**Problem details:** Across the records that follow, how many lines contain the string "never"? Answer with the number only.

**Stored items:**
▼

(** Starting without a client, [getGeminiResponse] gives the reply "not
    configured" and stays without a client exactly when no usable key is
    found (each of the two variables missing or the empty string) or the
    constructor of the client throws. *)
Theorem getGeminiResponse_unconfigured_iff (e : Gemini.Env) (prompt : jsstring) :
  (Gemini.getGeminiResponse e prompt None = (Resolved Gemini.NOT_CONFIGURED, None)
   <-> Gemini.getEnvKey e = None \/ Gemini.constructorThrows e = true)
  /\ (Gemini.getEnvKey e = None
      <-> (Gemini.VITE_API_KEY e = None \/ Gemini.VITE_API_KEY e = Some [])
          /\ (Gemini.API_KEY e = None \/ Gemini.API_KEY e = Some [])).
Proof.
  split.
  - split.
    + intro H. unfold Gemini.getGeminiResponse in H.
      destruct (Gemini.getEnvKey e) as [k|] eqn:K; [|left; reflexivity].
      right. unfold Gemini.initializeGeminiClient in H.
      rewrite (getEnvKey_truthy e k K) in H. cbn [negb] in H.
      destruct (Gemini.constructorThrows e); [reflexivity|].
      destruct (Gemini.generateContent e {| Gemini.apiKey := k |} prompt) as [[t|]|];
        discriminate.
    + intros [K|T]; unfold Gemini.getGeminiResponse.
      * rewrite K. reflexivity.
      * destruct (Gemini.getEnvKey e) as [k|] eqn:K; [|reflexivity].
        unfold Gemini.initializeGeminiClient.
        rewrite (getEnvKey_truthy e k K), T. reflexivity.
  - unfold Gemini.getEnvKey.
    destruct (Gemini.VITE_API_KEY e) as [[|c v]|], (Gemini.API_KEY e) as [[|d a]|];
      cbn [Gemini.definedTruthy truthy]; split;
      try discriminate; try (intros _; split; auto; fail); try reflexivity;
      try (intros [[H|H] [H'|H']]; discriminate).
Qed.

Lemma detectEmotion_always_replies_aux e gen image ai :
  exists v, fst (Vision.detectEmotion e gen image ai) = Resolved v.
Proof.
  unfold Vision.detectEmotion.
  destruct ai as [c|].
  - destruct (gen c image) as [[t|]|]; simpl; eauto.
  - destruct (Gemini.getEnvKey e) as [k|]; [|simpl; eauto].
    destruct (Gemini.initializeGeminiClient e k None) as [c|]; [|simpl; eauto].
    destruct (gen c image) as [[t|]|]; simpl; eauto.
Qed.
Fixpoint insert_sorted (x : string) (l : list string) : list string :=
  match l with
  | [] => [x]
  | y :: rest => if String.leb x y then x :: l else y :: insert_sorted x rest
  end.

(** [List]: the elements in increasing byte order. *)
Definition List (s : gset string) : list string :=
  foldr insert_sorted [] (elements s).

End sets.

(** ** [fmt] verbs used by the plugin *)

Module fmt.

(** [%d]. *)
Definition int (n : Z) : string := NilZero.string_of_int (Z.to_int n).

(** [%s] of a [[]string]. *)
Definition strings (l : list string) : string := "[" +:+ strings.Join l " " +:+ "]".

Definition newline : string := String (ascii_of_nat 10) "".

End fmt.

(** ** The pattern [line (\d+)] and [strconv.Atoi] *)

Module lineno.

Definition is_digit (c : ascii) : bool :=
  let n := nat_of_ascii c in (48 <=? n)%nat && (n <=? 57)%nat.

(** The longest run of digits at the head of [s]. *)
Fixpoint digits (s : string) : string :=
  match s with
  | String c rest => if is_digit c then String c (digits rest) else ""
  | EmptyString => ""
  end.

▲
▼

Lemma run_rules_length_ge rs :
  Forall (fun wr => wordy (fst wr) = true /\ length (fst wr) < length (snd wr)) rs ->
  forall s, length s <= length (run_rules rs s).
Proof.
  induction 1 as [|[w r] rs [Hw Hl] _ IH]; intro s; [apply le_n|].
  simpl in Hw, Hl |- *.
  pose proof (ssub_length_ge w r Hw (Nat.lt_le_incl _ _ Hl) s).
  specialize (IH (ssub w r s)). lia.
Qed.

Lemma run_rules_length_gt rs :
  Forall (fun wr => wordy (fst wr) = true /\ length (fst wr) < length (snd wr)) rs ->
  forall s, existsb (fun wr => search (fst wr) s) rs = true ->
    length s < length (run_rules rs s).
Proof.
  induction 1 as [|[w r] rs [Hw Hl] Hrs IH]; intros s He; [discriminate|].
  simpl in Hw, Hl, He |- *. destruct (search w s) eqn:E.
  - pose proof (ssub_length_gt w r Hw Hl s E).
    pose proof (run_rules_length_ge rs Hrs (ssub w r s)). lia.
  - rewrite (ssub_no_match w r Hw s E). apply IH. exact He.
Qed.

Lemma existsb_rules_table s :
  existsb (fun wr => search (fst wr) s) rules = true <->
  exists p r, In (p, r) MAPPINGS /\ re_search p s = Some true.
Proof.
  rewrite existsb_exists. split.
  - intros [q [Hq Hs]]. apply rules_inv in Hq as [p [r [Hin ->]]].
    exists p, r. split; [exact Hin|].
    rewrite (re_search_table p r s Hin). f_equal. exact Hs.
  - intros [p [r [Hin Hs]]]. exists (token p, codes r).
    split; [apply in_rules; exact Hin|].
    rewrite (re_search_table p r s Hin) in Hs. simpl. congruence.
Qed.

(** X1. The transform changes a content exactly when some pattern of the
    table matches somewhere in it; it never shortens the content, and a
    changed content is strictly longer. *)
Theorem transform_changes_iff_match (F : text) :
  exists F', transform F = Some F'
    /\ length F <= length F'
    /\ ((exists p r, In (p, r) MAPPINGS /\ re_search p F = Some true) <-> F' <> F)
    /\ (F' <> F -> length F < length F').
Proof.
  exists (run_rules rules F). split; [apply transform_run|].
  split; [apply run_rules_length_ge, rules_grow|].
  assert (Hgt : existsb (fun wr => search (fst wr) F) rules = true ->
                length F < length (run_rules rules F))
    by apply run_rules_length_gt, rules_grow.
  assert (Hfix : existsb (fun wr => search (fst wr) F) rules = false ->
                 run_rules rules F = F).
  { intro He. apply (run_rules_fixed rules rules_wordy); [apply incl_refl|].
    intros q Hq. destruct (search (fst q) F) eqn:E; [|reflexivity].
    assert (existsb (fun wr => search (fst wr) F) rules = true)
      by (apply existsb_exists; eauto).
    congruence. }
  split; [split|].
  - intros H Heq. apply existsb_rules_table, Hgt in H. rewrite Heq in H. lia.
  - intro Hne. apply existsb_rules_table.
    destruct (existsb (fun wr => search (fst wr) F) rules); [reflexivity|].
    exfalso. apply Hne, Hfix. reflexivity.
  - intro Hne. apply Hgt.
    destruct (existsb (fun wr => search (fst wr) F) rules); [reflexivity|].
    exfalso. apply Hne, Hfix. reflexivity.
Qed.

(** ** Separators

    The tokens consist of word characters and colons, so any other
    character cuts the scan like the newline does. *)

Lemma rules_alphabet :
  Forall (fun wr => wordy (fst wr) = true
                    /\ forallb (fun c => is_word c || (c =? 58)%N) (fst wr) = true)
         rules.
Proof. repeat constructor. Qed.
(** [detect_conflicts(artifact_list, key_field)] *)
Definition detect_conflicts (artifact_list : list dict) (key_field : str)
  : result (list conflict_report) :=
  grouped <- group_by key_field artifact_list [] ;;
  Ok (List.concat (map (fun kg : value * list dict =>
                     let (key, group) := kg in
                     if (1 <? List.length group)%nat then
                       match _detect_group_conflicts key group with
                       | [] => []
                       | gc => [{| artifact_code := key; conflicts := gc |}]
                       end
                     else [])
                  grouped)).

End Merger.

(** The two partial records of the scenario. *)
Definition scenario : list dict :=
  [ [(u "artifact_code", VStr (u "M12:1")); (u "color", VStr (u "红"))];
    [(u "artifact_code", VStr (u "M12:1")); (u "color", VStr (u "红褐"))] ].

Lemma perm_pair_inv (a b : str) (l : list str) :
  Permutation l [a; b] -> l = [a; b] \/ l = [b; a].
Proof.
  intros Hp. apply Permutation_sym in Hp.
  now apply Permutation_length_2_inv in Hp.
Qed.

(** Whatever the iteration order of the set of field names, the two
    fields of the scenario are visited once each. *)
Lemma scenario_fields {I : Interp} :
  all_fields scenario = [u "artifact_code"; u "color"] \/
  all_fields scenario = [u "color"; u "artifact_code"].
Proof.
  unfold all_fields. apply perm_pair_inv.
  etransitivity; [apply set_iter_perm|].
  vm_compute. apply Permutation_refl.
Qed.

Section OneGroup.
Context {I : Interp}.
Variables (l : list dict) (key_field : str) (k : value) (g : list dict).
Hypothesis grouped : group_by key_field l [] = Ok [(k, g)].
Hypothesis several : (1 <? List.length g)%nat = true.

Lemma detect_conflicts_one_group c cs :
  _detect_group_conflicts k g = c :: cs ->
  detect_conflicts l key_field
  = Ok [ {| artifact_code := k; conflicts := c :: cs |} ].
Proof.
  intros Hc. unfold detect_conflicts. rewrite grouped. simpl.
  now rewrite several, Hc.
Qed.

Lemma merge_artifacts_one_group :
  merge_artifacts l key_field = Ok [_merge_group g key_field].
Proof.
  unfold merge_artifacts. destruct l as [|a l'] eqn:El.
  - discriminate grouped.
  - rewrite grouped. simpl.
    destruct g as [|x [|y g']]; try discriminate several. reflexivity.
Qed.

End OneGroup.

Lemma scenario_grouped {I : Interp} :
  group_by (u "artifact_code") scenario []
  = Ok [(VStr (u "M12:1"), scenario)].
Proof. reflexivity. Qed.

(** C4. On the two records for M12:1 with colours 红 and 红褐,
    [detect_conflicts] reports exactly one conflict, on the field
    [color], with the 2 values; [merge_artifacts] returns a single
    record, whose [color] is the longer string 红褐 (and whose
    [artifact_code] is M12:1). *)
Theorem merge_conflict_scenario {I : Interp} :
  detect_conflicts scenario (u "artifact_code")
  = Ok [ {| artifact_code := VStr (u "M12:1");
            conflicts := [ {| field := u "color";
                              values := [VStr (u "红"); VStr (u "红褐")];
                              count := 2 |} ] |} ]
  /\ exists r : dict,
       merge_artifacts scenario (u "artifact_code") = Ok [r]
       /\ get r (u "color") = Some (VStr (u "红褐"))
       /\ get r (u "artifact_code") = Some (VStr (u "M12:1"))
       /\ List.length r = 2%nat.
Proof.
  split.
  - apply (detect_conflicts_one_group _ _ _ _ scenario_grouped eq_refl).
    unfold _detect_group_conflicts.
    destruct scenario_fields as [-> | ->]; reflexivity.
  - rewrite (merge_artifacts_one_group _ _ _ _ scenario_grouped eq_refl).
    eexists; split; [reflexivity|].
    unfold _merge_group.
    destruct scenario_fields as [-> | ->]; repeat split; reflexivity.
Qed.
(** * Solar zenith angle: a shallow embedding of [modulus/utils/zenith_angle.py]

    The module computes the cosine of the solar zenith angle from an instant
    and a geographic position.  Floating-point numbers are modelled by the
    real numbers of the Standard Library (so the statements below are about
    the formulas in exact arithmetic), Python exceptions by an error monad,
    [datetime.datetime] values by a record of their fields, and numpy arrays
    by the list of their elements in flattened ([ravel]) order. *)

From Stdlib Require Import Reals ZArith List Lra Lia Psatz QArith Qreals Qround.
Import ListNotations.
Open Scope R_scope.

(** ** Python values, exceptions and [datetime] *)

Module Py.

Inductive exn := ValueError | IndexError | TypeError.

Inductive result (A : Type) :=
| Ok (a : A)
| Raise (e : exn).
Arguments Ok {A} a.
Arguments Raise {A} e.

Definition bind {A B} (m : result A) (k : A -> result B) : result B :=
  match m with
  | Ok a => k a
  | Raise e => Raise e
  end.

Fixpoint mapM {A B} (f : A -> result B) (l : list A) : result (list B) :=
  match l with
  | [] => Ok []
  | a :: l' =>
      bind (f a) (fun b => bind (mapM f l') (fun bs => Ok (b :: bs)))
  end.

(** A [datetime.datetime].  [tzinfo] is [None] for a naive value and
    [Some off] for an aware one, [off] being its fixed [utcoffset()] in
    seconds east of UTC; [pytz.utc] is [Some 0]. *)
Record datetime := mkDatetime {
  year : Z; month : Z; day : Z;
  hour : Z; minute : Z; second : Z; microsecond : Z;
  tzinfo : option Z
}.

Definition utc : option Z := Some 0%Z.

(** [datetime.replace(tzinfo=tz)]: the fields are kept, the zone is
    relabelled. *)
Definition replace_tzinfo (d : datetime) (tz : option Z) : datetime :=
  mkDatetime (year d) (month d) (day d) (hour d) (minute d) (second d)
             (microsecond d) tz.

▲
▼

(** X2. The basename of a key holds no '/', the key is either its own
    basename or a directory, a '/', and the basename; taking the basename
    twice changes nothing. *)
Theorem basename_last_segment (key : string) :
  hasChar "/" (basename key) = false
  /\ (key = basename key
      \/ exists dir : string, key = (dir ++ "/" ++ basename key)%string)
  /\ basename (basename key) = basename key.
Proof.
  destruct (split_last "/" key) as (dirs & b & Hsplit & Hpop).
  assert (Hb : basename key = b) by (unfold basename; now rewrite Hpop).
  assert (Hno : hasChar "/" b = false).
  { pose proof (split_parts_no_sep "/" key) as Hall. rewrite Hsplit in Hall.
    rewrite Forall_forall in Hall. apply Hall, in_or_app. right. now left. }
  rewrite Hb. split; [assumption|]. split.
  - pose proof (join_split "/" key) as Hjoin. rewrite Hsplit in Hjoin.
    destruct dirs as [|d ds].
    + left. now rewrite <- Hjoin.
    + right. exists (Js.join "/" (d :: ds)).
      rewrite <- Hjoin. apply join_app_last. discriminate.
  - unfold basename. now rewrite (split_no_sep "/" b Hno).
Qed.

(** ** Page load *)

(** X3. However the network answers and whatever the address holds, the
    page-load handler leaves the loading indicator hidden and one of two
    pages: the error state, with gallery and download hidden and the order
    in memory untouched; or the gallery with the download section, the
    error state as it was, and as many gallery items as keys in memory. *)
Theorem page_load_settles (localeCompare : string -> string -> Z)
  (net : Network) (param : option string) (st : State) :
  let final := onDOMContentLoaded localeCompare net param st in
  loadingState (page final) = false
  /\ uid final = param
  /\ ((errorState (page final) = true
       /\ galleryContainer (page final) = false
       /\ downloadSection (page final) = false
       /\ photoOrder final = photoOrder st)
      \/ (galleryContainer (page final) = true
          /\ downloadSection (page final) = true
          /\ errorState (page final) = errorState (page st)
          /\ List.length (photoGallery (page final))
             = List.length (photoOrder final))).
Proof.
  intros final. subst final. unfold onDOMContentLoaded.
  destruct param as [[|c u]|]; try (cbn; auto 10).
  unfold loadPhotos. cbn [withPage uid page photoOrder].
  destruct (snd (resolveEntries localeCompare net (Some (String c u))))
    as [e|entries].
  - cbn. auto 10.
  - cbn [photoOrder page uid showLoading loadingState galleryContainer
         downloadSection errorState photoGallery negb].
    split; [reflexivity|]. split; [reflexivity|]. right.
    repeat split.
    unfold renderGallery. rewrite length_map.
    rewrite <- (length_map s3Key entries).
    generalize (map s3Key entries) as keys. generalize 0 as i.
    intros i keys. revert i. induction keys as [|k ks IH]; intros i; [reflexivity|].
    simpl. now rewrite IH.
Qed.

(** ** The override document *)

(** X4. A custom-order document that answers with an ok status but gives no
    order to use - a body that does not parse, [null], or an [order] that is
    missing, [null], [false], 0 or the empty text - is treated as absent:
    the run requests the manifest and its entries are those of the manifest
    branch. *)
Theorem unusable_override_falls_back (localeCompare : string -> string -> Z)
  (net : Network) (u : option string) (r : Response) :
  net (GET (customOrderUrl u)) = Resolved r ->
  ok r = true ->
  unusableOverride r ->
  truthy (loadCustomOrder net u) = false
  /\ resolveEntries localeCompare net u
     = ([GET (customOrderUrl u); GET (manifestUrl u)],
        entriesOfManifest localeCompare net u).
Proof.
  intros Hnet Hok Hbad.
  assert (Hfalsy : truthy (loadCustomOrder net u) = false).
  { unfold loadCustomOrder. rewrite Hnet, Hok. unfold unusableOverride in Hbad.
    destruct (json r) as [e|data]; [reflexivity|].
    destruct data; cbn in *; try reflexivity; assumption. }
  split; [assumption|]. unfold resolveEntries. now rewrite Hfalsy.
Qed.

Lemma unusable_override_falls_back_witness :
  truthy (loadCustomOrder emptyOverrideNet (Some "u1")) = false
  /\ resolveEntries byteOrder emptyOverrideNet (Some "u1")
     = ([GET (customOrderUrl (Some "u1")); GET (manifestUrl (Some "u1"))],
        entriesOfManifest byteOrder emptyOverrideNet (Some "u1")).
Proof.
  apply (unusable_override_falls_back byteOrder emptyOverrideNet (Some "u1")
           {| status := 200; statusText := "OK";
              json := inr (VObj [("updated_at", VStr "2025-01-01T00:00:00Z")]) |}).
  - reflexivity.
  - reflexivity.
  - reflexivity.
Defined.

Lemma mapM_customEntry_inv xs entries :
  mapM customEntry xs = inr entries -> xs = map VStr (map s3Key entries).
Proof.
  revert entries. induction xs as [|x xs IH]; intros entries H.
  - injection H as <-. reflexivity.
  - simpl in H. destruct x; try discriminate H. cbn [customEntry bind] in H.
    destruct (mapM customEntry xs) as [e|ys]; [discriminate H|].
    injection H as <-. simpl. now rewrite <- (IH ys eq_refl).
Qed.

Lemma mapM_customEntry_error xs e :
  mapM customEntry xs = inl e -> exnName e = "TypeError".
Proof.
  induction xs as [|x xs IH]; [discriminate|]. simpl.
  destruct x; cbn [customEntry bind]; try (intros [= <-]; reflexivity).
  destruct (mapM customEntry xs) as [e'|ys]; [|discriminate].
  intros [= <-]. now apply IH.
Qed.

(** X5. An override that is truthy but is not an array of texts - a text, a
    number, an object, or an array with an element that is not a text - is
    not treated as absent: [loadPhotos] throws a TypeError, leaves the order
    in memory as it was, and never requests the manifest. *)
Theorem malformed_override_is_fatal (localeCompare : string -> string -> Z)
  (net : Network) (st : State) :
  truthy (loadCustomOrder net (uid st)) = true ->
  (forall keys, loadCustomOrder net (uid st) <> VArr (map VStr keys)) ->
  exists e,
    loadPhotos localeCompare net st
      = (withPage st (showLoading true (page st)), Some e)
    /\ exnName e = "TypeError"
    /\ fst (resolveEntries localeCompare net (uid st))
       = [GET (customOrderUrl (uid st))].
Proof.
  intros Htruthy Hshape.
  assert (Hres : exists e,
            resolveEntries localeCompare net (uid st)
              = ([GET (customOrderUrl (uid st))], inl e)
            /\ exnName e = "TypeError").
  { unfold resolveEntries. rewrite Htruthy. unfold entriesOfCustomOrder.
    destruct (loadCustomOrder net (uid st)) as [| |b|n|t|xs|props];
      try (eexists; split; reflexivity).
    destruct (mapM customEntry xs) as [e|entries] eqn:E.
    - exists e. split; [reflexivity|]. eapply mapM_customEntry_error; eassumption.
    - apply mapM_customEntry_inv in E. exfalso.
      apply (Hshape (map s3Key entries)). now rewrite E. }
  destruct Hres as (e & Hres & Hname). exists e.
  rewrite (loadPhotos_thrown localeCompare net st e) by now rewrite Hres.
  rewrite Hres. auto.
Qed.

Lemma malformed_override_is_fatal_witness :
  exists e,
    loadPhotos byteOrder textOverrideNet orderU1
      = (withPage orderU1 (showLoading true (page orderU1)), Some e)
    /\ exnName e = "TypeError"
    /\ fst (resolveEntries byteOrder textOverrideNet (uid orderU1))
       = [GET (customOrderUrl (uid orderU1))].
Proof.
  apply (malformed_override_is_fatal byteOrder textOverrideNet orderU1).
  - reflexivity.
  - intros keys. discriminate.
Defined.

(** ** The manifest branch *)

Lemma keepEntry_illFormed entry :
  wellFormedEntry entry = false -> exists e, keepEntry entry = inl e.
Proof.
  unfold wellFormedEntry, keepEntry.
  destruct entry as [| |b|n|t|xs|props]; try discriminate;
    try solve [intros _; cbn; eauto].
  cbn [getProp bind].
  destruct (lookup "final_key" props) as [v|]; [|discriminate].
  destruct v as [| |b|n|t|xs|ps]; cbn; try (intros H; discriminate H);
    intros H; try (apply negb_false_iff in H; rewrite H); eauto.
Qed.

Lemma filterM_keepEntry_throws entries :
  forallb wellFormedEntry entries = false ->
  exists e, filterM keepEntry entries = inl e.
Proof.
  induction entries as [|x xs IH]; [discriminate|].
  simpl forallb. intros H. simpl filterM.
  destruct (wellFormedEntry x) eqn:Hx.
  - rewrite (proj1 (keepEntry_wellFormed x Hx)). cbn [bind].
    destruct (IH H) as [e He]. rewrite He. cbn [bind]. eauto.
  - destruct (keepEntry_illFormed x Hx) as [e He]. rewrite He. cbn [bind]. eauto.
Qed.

▲

**Solution for this task:** 2